Successful MLR operators use top-tier digital technology.

“Don’t scrimp on your public image,” Mr Rawnsley says. “Invest in quality property photos, building management software like MYBOS, and smart uniforms. Professionalism pays off.”

8. Do not leave it to the last minute to get your real estate licence

Mr Rawnsley advises starting the application process early.

“Last year, it took 15 weeks to approve licences; now it’s six to eight weeks,” he says. “Without a licence, you can’t open a trust account. Don’t risk delaying settlement.”

9. Do not focus solely on profit and loss statements

While financials are important, Mr Rawnsley emphasises that success in MLR hinges on relationships.

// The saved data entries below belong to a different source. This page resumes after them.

(* ===== verification/FeedFacts.v ===== *)
(** * What a validated feed guarantees

    [chain days starts]: the bars are the minutes of whole sessions, one session per
    trading date, dates increasing.  The class [SessionFeed] is the interface the
    engine's theorems are proved against; [dataset_feed] discharges it from
    [Dataset.valid]. *)
From S2P Require Import Prelude Decimal DecimalFacts Text Dataset MoneyFacts.

Lemma MINUTE_pos : 0 < MINUTE.
Proof. done. Qed.

Lemma nse_clock t : t + NSE_OFFSET = nse_date t * DAY + nse_time t /\ 0 <= nse_time t < DAY.
Proof.
  unfold nse_date, nse_time. pose proof (Z.div_mod (t + NSE_OFFSET) DAY ltac:(done)).
  pose proof (Z.mod_pos_bound (t + NSE_OFFSET) DAY ltac:(done)). lia.
Qed.

Lemma nse_time_same_day t t' : nse_date t' = nse_date t -> nse_time t' - nse_time t = t' - t.
Proof. intros H. pose proof (nse_clock t) as [E _]. pose proof (nse_clock t') as [E' _]. rewrite H in E'. lia. Qed.

Lemma nse_time_aligned t : t mod MINUTE = 0 -> nse_time t mod MINUTE = 0.
Proof.
  intros H. apply Z.mod_divide in H as [k Hk]; [|done]. apply Z.mod_divide; [done|].
  pose proof (nse_clock t) as [E _]. exists (k + 330 - 1440 * nse_date t).
  unfold NSE_OFFSET, DAY, HOUR, MINUTE, SECOND in *. lia.
Qed.

Lemma aligned_lt a b : a mod MINUTE = 0 -> b mod MINUTE = 0 -> a < b -> a + MINUTE <= b.
Proof.
  intros Ha Hb H. apply Z.mod_divide in Ha as [x ->]; [|done]. apply Z.mod_divide in Hb as [y ->]; [|done].
  apply Z.mul_lt_mono_pos_r in H; [|done]. replace (x * MINUTE + MINUTE) with ((x + 1) * MINUTE) by lia.
  apply Z.mul_le_mono_nonneg_r; [done|lia].
Qed.

(** ** Bars *)

Record bar_ok (b : Bar) : Prop := {
  bo_aligned : b_start b mod MINUTE = 0;
  bo_low : (0 < dval (b_low b))%Q;
  bo_open : (dval (b_low b) <= dval (b_open b) <= dval (b_high b))%Q;
  bo_close : (dval (b_low b) <= dval (b_close b) <= dval (b_high b))%Q;
  bo_volume : 0 <= b_volume b
}.

Lemma bar_validate_ok b r : bar_validate b = Ok r ->
  bar_ok r /\ b_start r = b_start b /\ b_volume r = b_volume b.
Proof.
  unfold bar_validate, bar_valid. intros E. ok_inv. bool_inv. cbn in *.
  split; [|done]. rewrite !dmin_val, !dmax_val in *. split; cbn; try done; try lia.
  - pose proof (Q.le_min_l (dval r0) (dval r3)). pose proof (Q.le_max_l (dval r0) (dval r3)). lra.
  - pose proof (Q.le_min_r (dval r0) (dval r3)). pose proof (Q.le_max_r (dval r0) (dval r3)). lra.
Qed.

(** ** Sessions *)

Record session_ok (s : Session) : Prop := {
  so_open : 0 <= s_open s; so_order : s_open s < s_close s; so_close : s_close s < DAY;
  so_aligned : s_open s mod MINUTE = 0 /\ s_close s mod MINUTE = 0
}.

Lemma session_validate_ok s r : session_validate s = Ok r -> session_ok r /\ r = s.
Proof.
  unfold session_validate, parse_time. intros E. ok_inv. bool_inv.
  destruct s; split; [split; cbn in *; lia|done].
Qed.

Lemma day_validate_ok d r : day_validate d = Ok r -> Forall session_ok (d_sessions r) /\ r = d.
Proof.
  unfold day_validate. intros E. ok_inv. apply (mapR_check session_ok) in E0 as [H ->];
    [by destruct d|apply session_validate_ok].
Qed.

Definition days_ok (days : list Day) : Prop :=
  strictly_sorted (d_date <$> days) = true /\ Forall (fun d => Forall session_ok (d_sessions d)) days.

Lemma calendar_validate_ok c r : calendar_validate c = Ok r -> days_ok (c_days r) /\ r = c.
Proof.
  unfold calendar_validate. intros E. ok_inv. select (mapR _ _ = _) (fun H => apply (mapR_check (fun d => Forall session_ok (d_sessions d))) in H
    as [Hs ->]; [|apply day_validate_ok]).
  bool_inv. split; [by split|]. by destruct c.
Qed.

(** ** The day map *)

Lemma days_by_date_snoc l d : days_by_date (l ++ [d]) = <[d_date d := d]> (days_by_date l).
Proof. unfold days_by_date. by rewrite foldl_app. Qed.

Lemma days_by_date_Some days k d : days_by_date days !! k = Some d -> d ∈ days /\ d_date d = k.
Proof.
  induction days as [|x l IH] using rev_ind; [done|]. rewrite days_by_date_snoc.
  destruct (decide (d_date x = k)) as [<-|Hne].
  - rewrite lookup_insert_eq. intros [= ->]. split; [set_solver|done].
  - rewrite lookup_insert_ne by done. intros H. apply IH in H as [??]. split; [set_solver|done].
Qed.

(** [session_of days date s]: the calendar has exactly the session [s] on [date]. *)
Definition session_of (days : gmap Z Day) (date : Z) (s : Session) : Prop :=
  exists day, days !! date = Some day /\ d_date day = date /\ d_sessions day = [s] /\ session_ok s.

Lemma session_of_unique days date s s' : session_of days date s -> session_of days date s' -> s = s'.
Proof. intros (d & E & _ & H & _) (d' & E' & _ & H' & _). congruence. Qed.

(** ** Chains of minutes *)

Definition linked (s : Session) (t : Z) (rest : list Z) : Prop :=
  match rest with
  | [] => nse_time t + MINUTE = s_close s
  | t' :: _ => (t' = t + MINUTE /\ nse_date t' = nse_date t) \/
               (nse_date t < nse_date t' /\ nse_time t + MINUTE = s_close s)
  end.

Fixpoint chain (days : gmap Z Day) (starts : list Z) : Prop :=
  match starts with
  | [] => True
  | t :: rest =>
      (exists s, session_of days (nse_date t) s /\ s_open s <= nse_time t < s_close s /\
                 linked s t rest) /\ chain days rest
  end.

Lemma chain_app_r days l1 l2 : chain days (l1 ++ l2) -> chain days l2.
Proof. induction l1 as [|t l1 IH]; cbn; [done|]. intros [_ H]. auto. Qed.

(** Chains compose when the dates of the second come after those of the first. *)
Lemma chain_app days l1 l2 : chain days l1 -> chain days l2 ->
  (forall t t', t ∈ l1 -> t' ∈ l2 -> nse_date t < nse_date t') -> chain days (l1 ++ l2).
Proof.
  induction l1 as [|t l1 IH]; cbn [app chain]; [done|]. intros [(s & Hs & Ht & Hl) H1] H2 Hlt. split.
  - exists s. split; [done|]. split; [done|]. destruct l1 as [|t1 l1]; [|done]. cbn [app].
    destruct l2 as [|t2 l2]; [done|]. right. split; [|done]. apply Hlt; set_solver.
  - apply IH; [done..|]. intros ????. apply Hlt; set_solver.
Qed.

(** A chain only looks at the days of its own dates. *)
Lemma chain_days days days' l : chain days l ->
  (forall t, t ∈ l -> days' !! nse_date t = days !! nse_date t) -> chain days' l.
Proof.
  induction l as [|t l IH]; cbn [chain]; [done|]. intros [(s & Hs & Ht & Hl) H] He. split.
  - exists s. split; [|done]. unfold session_of in *. rewrite He by set_solver. done.
  - apply IH; [done|]. intros. apply He. set_solver.
Qed.

(** The slots of one session form a chain. *)
Lemma slots_chain_from days date s n tm : session_of days date s ->
  tm + Z.of_nat n * MINUTE = s_close s -> s_open s <= tm ->
  chain days (grid MINUTE (nse_combine date tm) (nse_combine date (s_close s))) /\
  (forall t, t ∈ grid MINUTE (nse_combine date tm) (nse_combine date (s_close s)) -> nse_date t = date).
Proof.
  intros Hs. destruct Hs as (day & Ed & Edate & Es & Hok) eqn:EHs. pose proof Hs as Hs'.
  pose proof (so_open _ Hok). pose proof (so_close _ Hok). clear EHs. revert tm.
  induction n as [|n IH]; intros tm Hn Ho; rewrite grid_unfold by done.
  - rewrite (proj2 (Z.ltb_ge _ _)) by (unfold nse_combine; lia). split; [done|]. by intros ? ?%elem_of_nil.
  - rewrite (proj2 (Z.ltb_lt _ _)) by (unfold nse_combine; pose proof MINUTE_pos; lia).
    replace (nse_combine date tm + MINUTE) with (nse_combine date (tm + MINUTE)) by (unfold nse_combine; lia).
    destruct (IH (tm + MINUTE)) as [IH1 IH2]; [lia|pose proof MINUTE_pos; lia|].
    assert (Htm : 0 <= tm < DAY) by (pose proof MINUTE_pos; nia).
    split; [|intros t [->|Ht]%elem_of_cons; [by apply nse_date_combine|by apply IH2]].
    split; [|done]. exists s. rewrite nse_date_combine, nse_time_combine by done.
    split; [done|]. split; [pose proof MINUTE_pos; nia|].
    unfold linked. rewrite grid_unfold by done. destruct (_ <? _) eqn:E.
    + left. apply Z.ltb_lt in E. unfold nse_combine in E.
      rewrite !nse_date_combine by (pose proof MINUTE_pos; lia). split; [|done]. unfold nse_combine; lia.
    + apply Z.ltb_ge in E. unfold nse_combine in E. rewrite nse_time_combine by done.
      destruct n; [lia|]. pose proof MINUTE_pos. nia.
Qed.

Lemma slots_chain days date s : session_of days date s ->
  chain days (session_slots date s) /\ (forall t, t ∈ session_slots date s -> nse_date t = date).
Proof.
  intros Hs. pose proof Hs as (day & _ & _ & _ & Hok). destruct Hok as [Ho Hlt Hc [Ha1 Ha2]].
  apply Z.mod_divide in Ha1 as [a Ha1]; [|done]. apply Z.mod_divide in Ha2 as [c Ha2]; [|done].
  apply (slots_chain_from days date s (Z.to_nat (c - a))); [done| |lia].
  pose proof MINUTE_pos. rewrite Z2Nat.id by nia. lia.
Qed.

(** ** The calendar walk *)

(** The slots of the dates visited so far: a chain, inside the window. *)
Record walked (days : gmap Z Day) (from to first : Z) (suf : list Z) : Prop := {
  wk_chain : chain days suf;
  wk_date : forall t, t ∈ suf -> first <= nse_date t;
  wk_window : forall t, t ∈ suf -> from <= t < to
}.

Lemma walked_nil days from to first : walked days from to first [].
Proof. split; [done|by intros ? ?%elem_of_nil..]. Qed.

Lemma walked_app days from to first l1 l2 : walked days from to first l1 ->
  (forall t, t ∈ l1 -> nse_date t = first) -> walked days from to (first + 1) l2 ->
  walked days from to first (l1 ++ l2).
Proof.
  intros [C1 D1 W1] He [C2 D2 W2]. split.
  - apply chain_app; [done..|]. intros t t' H1 H2. specialize (He _ H1). specialize (D2 _ H2). lia.
  - intros t [H|H]%elem_of_app; [by apply D1|specialize (D2 _ H); lia].
  - intros t [H|H]%elem_of_app; auto.
Qed.

Lemma expected_of_date_spec days from to acc cursor r :
  Forall (fun d => Forall session_ok (d_sessions d)) days ->
  expected_of_date (days_by_date days) from to acc cursor = Ok r ->
  exists suf, r = acc ++ suf /\ walked (days_by_date days) from to cursor suf /\
    (forall t, t ∈ suf -> nse_date t = cursor).
Proof.
  intros Hok. unfold expected_of_date. destruct (days_by_date days !! cursor) as [day|] eqn:Ed; [|done].
  pose proof (days_by_date_Some _ _ _ Ed) as [Hin Hdate].
  rewrite Forall_forall in Hok. pose proof (Hok _ Hin) as Hs.
  destruct (d_status day).
  - destruct (d_sessions day) as [|s [|]] eqn:Es; try done.
    assert (Hof : session_of (days_by_date days) cursor s).
    { exists day. split; [done|]. split; [done|]. split; [done|]. by inversion Hs. }
    intros E. apply bind_Ok in E as (u & Eu & E). injection E as <-. exists (session_slots cursor s).
    destruct (slots_chain _ _ _ Hof) as [Hc Hd]. split; [done|]. split; [|done]. split; [done| |].
    + intros t Ht. by rewrite (Hd _ Ht).
    + intros t Ht. apply raise_if_Ok in Eu. bool_inv. unfold session_slots in Ht.
      apply grid_elem in Ht as [Ht _]; [|done]. lia.
  - intros E. ok_inv. exists []. rewrite app_nil_r. split; [done|]. split; [apply walked_nil|].
    by intros ? ?%elem_of_nil.
  - done.
Qed.

Lemma expected_walk days from to n first acc r :
  Forall (fun d => Forall session_ok (d_sessions d)) days ->
  foldR (expected_of_date (days_by_date days) from to) acc (seqZ first (Z.of_nat n)) = Ok r ->
  exists suf, r = acc ++ suf /\ walked (days_by_date days) from to first suf.
Proof.
  intros Hok. revert first acc. induction n as [|n IH]; intros first acc E.
  - rewrite seqZ_nil in E by lia. cbn in E. ok_inv. exists []. rewrite app_nil_r. split; [done|apply walked_nil].
  - rewrite seqZ_cons in E by lia. replace (Z.pred (Z.of_nat (S n))) with (Z.of_nat n) in E by lia.
    cbn [foldR] in E. apply bind_Ok in E as (r0 & E0 & E).
    apply expected_of_date_spec in E0 as (s1 & -> & W1 & D1); [|done].
    apply IH in E as (s2 & -> & W2). exists (s1 ++ s2). rewrite app_assoc. split; [done|].
    by apply walked_app.
Qed.

(** ** The interface *)

Class SessionFeed (bars : list Bar) (days : gmap Z Day) : Prop := {
  sf_bars : Forall bar_ok bars;
  sf_chain : chain days (b_start <$> bars)
}.

Lemma dataset_validate_inv d r : dataset_validate d = Ok r ->
  dataset_valid r = Ok tt /\ Forall bar_ok (ds_bars r) /\ days_ok (c_days (ds_calendar r)) /\
  quantity_ok (ds_lot_size r) = true.
Proof.
  unfold dataset_validate. intros E. ok_inv. 
  select (calendar_validate _ = _) (fun H => apply calendar_validate_ok in H as [Hdays ->]).
  select (dataset_valid _ = _) (fun H => match type of H with _ = Ok ?u => destruct u end).
  split; [done|]. cbn [ds_bars ds_calendar ds_lot_size]. bool_inv.
  split; [|done]. select (mapR _ _ = _) (fun H => apply mapR_Forall2 in H; clear -H; rename H into E3).
  induction E3 as [|x y l l' H _ IH]; constructor; [|done]. by apply bar_validate_ok in H as [? _].
Qed.

Lemma dataset_valid_slots d : dataset_valid d = Ok tt ->
  expected_slots (days_by_date (c_days (ds_calendar d))) (ds_from d) (ds_to d) =
  Ok (b_start <$> ds_bars d).
Proof. unfold dataset_valid. intros E. ok_inv. bool_inv. congruence. Qed.

Lemma dataset_slots_walked d : dataset_valid d = Ok tt -> days_ok (c_days (ds_calendar d)) ->
  walked (days_by_date (c_days (ds_calendar d))) (ds_from d) (ds_to d) (nse_date (ds_from d))
    (b_start <$> ds_bars d).
Proof.
  intros Hv [_ Hd]. apply dataset_valid_slots in Hv. unfold expected_slots in Hv.
  destruct (Z.le_gt_cases 0 (nse_date (ds_to d - 1) - nse_date (ds_from d) + 1)).
  - rewrite <- (Z2Nat.id (_ - _ + 1)) in Hv by done.
    apply expected_walk in Hv as (suf & -> & Hc); [done|done].
  - rewrite seqZ_nil in Hv by lia. injection Hv as <-. apply walked_nil.
Qed.

Lemma dataset_feed d r : dataset_validate d = Ok r ->
  SessionFeed (ds_bars r) (days_by_date (c_days (ds_calendar r))).
Proof.
  intros E. apply dataset_validate_inv in E as (Hv & Hb & Hd & _).
  split; [done|]. by apply (dataset_slots_walked r Hv Hd).
Qed.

“Management rights is a service industry. Gaining and retaining units for your letting pool is key to long-term success.”

10. Do not become downhearted

Bruce and Jill Christie, from Surfers Hawaiian Holiday Apartments in Surfers Paradise, advise perseverance.

“When we started, the committee was hostile,” Jill recalls. “We worked hard to earn their trust and eventually turned their attitude around.”